Abuso de poder no Brasil expõe crise ética nas instituições

Casos envolvendo parlamentares, policiais e líderes públicos ampliam a sensação de impunidade e desafiam a confiança da sociedade

Introdução — quando o poder se desvia da sua função

O poder, quando bem exercido, protege, organiza e promove justiça. Mas, quando desvirtuado, se transforma em instrumento de medo, privilégio e injustiça. No Brasil de hoje, episódios envolvendo parlamentares, agentes de segurança e lideranças públicas levantam uma preocupação crescente: quem fiscaliza aqueles que deveriam dar o exemplo?

Parlamentares: entre a representação e o excesso

O papel do parlamentar é claro: representar o povo, legislar com responsabilidade e fiscalizar o Executivo. No entanto, uma parcela da sociedade já enxerga desvios preocupantes nesse caminho.

Entre as críticas mais recorrentes estão:

  • Uso da influência política para interesses pessoais
  • Discurso agressivo ou irresponsável, protegido por prerrogativas
  • Envolvimento em investigações sem afastamento das funções

O Congresso Nacional do Brasil, que deveria simbolizar o equilíbrio democrático, muitas vezes se vê pressionado por comportamentos que colocam sua credibilidade em xeque.

Segurança pública: quando a força ultrapassa o limite

Outro ponto sensível envolve a atuação de agentes de segurança.
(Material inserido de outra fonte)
(** * The data-consistency core of the mail client

    A shallow embedding of
    - [lib/auth] (access-token holder, stored user, cross-tab channel),
    - [lib/api/client.ts] (request and response interceptors, the
      single-flight token refresh),
    - [context/AuthContext.tsx] (the cross-tab message handler),
    - [lib/api/gmail.cached.api] (stale-while-revalidate facade) and
    - the push notification handler of the inbox page.

    Asynchronous code is cut at its [await]s: every piece that runs
    without suspension is a function on the state, and the event loop is
    a step function over the events that resume the pieces. *)

From stdpp Require Import gmap strings list fin_maps.
From Stdlib Require Import ZArith Lia.

Local Open Scope string_scope.
Local Open Scope list_scope.

(** ** JavaScript strings *)

Module Js.

(** [s.startsWith(p)] *)
Fixpoint startsWith (s p : string) {struct p} : bool :=
  match p with
  | EmptyString => true
  | String a p' =>
      match s with
      | EmptyString => false
      | String b s' => if Ascii.eqb a b then startsWith s' p' else false
      end
  end.

(** [s.includes(sub)]: [sub] starts at some position of [s]. *)
Fixpoint includes (s sub : string) : bool :=
  startsWith s sub ||
  match s with
  | EmptyString => false
  | String _ s' => includes s' sub
  end.

(** Truthiness of a string: only the empty string is falsy. *)
Definition truthy (s : string) : bool :=
  match s with
  | EmptyString => false
  | String _ _ => true
  end.

(** Truthiness of a number: zero is falsy. *)
Definition truthyZ (z : Z) : bool := negb (z =? 0)%Z.

End Js.

(** ** Data model *)

(** [StoredUser]; the field [provider] has the single value ['google']. *)
Record StoredUser := mkUser {
  _id : string;
  email : string;
  name : option string;
  avatarUrl : option string;
  googleId : option string
}.

Inductive AuthBroadcastMessage :=
| Logout
| Login (user : StoredUser) (accessToken : string).

(** The fields of an axios request config that the interceptors read or
    write. [headers] is a JavaScript object used as a map. *)
Record RequestConfig := mkConfig {
  url : option string;
  headers : option (gmap string string);
  _retry : bool;
  withCredentials : bool
}.

(** [error.config] and [error.response?.status]. *)
Record AxiosError := mkError {
  config : RequestConfig;
  status : option nat
}.

(** What a tab does to the outside world. *)
Inductive Effect :=
| Send (c : RequestConfig)
    (* a request handed to the network, as the request interceptor left it *)
| Retry (original sent : RequestConfig)
    (* [apiClient(originalRequest)] inside the response interceptor: [sent]
       goes to the network and the promise of the failed request follows it *)
| Reject (c : RequestConfig) (e : AxiosError)
    (* the promise of the failed request [c] is rejected with [e] *)
| PostMessage (m : AuthBroadcastMessage)
| LocationAssign (path : string)
| QueryClientClear.

(** An interceptor run suspended at [await performTokenRefresh()]: its
    [originalRequest] and the refresh request it put on the network. *)
Record Frame := mkFrame {
  original : RequestConfig;
  refreshCall : RequestConfig
}.

(** Module-level variables of lib/auth. *)
Record AuthModule := mkAuth {
  accessTokenMemory : option string;
  accessExpiryTimer : option nat;
  authChannel : bool   (* has the [BroadcastChannel] object been created *)
}.

(** The parts of [window] the code touches. *)
Record Window := mkWindow {
  hasBroadcastChannel : bool;   (* [typeof BroadcastChannel !== 'undefined'] *)
  localStorage : gmap string string;
  pathname : string;            (* [window.location.pathname] *)
  timers : list nat;            (* ids of the armed timeouts *)
  nextTimer : nat               (* the id the next [setTimeout] returns *)
}.

(** Module-level variables of client.ts, and the interceptor runs that
    are suspended at their [await]. *)
Record ClientModule := mkClient {
  isRefreshing : bool;
  pendingRequests : list RequestConfig;  (* each closure is its [originalRequest] *)
  awaiting : list Frame
}.

Record World := mkWorld {
  auth : AuthModule;
  window : Window;
  client : ClientModule;
  userState : option StoredUser;   (* the [useState] cell of AuthProvider *)
  log : list Effect                (* oldest first *)
}.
Casos recentes reacenderam o debate sobre o uso excessivo da força e a responsabilização de abusos.

A polícia é essencial.
Mas precisa ser legal, proporcional e controlada.

Quando há desvios, o impacto é imediato:

  • Aumento do medo da população
  • Deslegitimação da autoridade
  • Fragilização do Estado de Direito

Não se trata de enfraquecer instituições — mas de fortalecê-las por meio da responsabilidade.

Lideranças públicas e o exemplo que não vem

Prefeitos, governadores, autoridades e líderes institucionais também estão sob constante observação.

O problema não está apenas em atos ilegais — mas em posturas que:

  • Incentivam a polarização extrema
  • Desrespeitam instituições
  • Priorizam interesses políticos em detrimento do coletivo

Quando lideranças falham, o reflexo não é apenas administrativo.
É simbólico.

E o símbolo influencia toda a sociedade.

O papel do Judiciário no combate aos abusos

Diante desse cenário, cresce a expectativa sobre o Supremo Tribunal Federal e demais órgãos de controle.

A sociedade espera:

  • Respostas firmes
  • Julgamentos céleres
  • Aplicação igual da lei

Mas o desafio é complexo: agir com rigor sem ultrapassar os limites institucionais.

O equilíbrio entre firmeza e legalidade é o que sustenta a confiança.

A percepção social: “há dois pesos e duas medidas”

Talvez o maior dano causado pelos abusos de poder seja a percepção de desigualdade.

Quando o cidadão comum acredita que:

  • Uns podem tudo
  • Outros respondem por tudo

a confiança no sistema começa a ruir.

E sem confiança, não há autoridade legítima — apenas imposição.

Como enfrentar o problema?

Especialistas apontam caminhos claros, ainda que desafiadores:

  • Fortalecimento dos mecanismos de controle interno e externo
  • Transparência real na atuação pública
  • Responsabilização efetiva, independentemente do cargo
  • Formação ética contínua para agentes públicos
  • Participação ativa da sociedade

Combater abusos de poder não é tarefa de um único órgão —
é um compromisso coletivo.

Conclusão — poder exige limite

O poder não é um privilégio pessoal.
É uma responsabilidade pública.

Quando exercido sem limites, deixa de servir à sociedade e passa a servir a interesses próprios.

O Brasil não precisa de mais autoridade.
Precisa de autoridade com responsabilidade.

Porque, no fim, o verdadeiro poder não está em mandar —
mas em respeitar a lei, as instituições e, acima de tudo, as pessoas.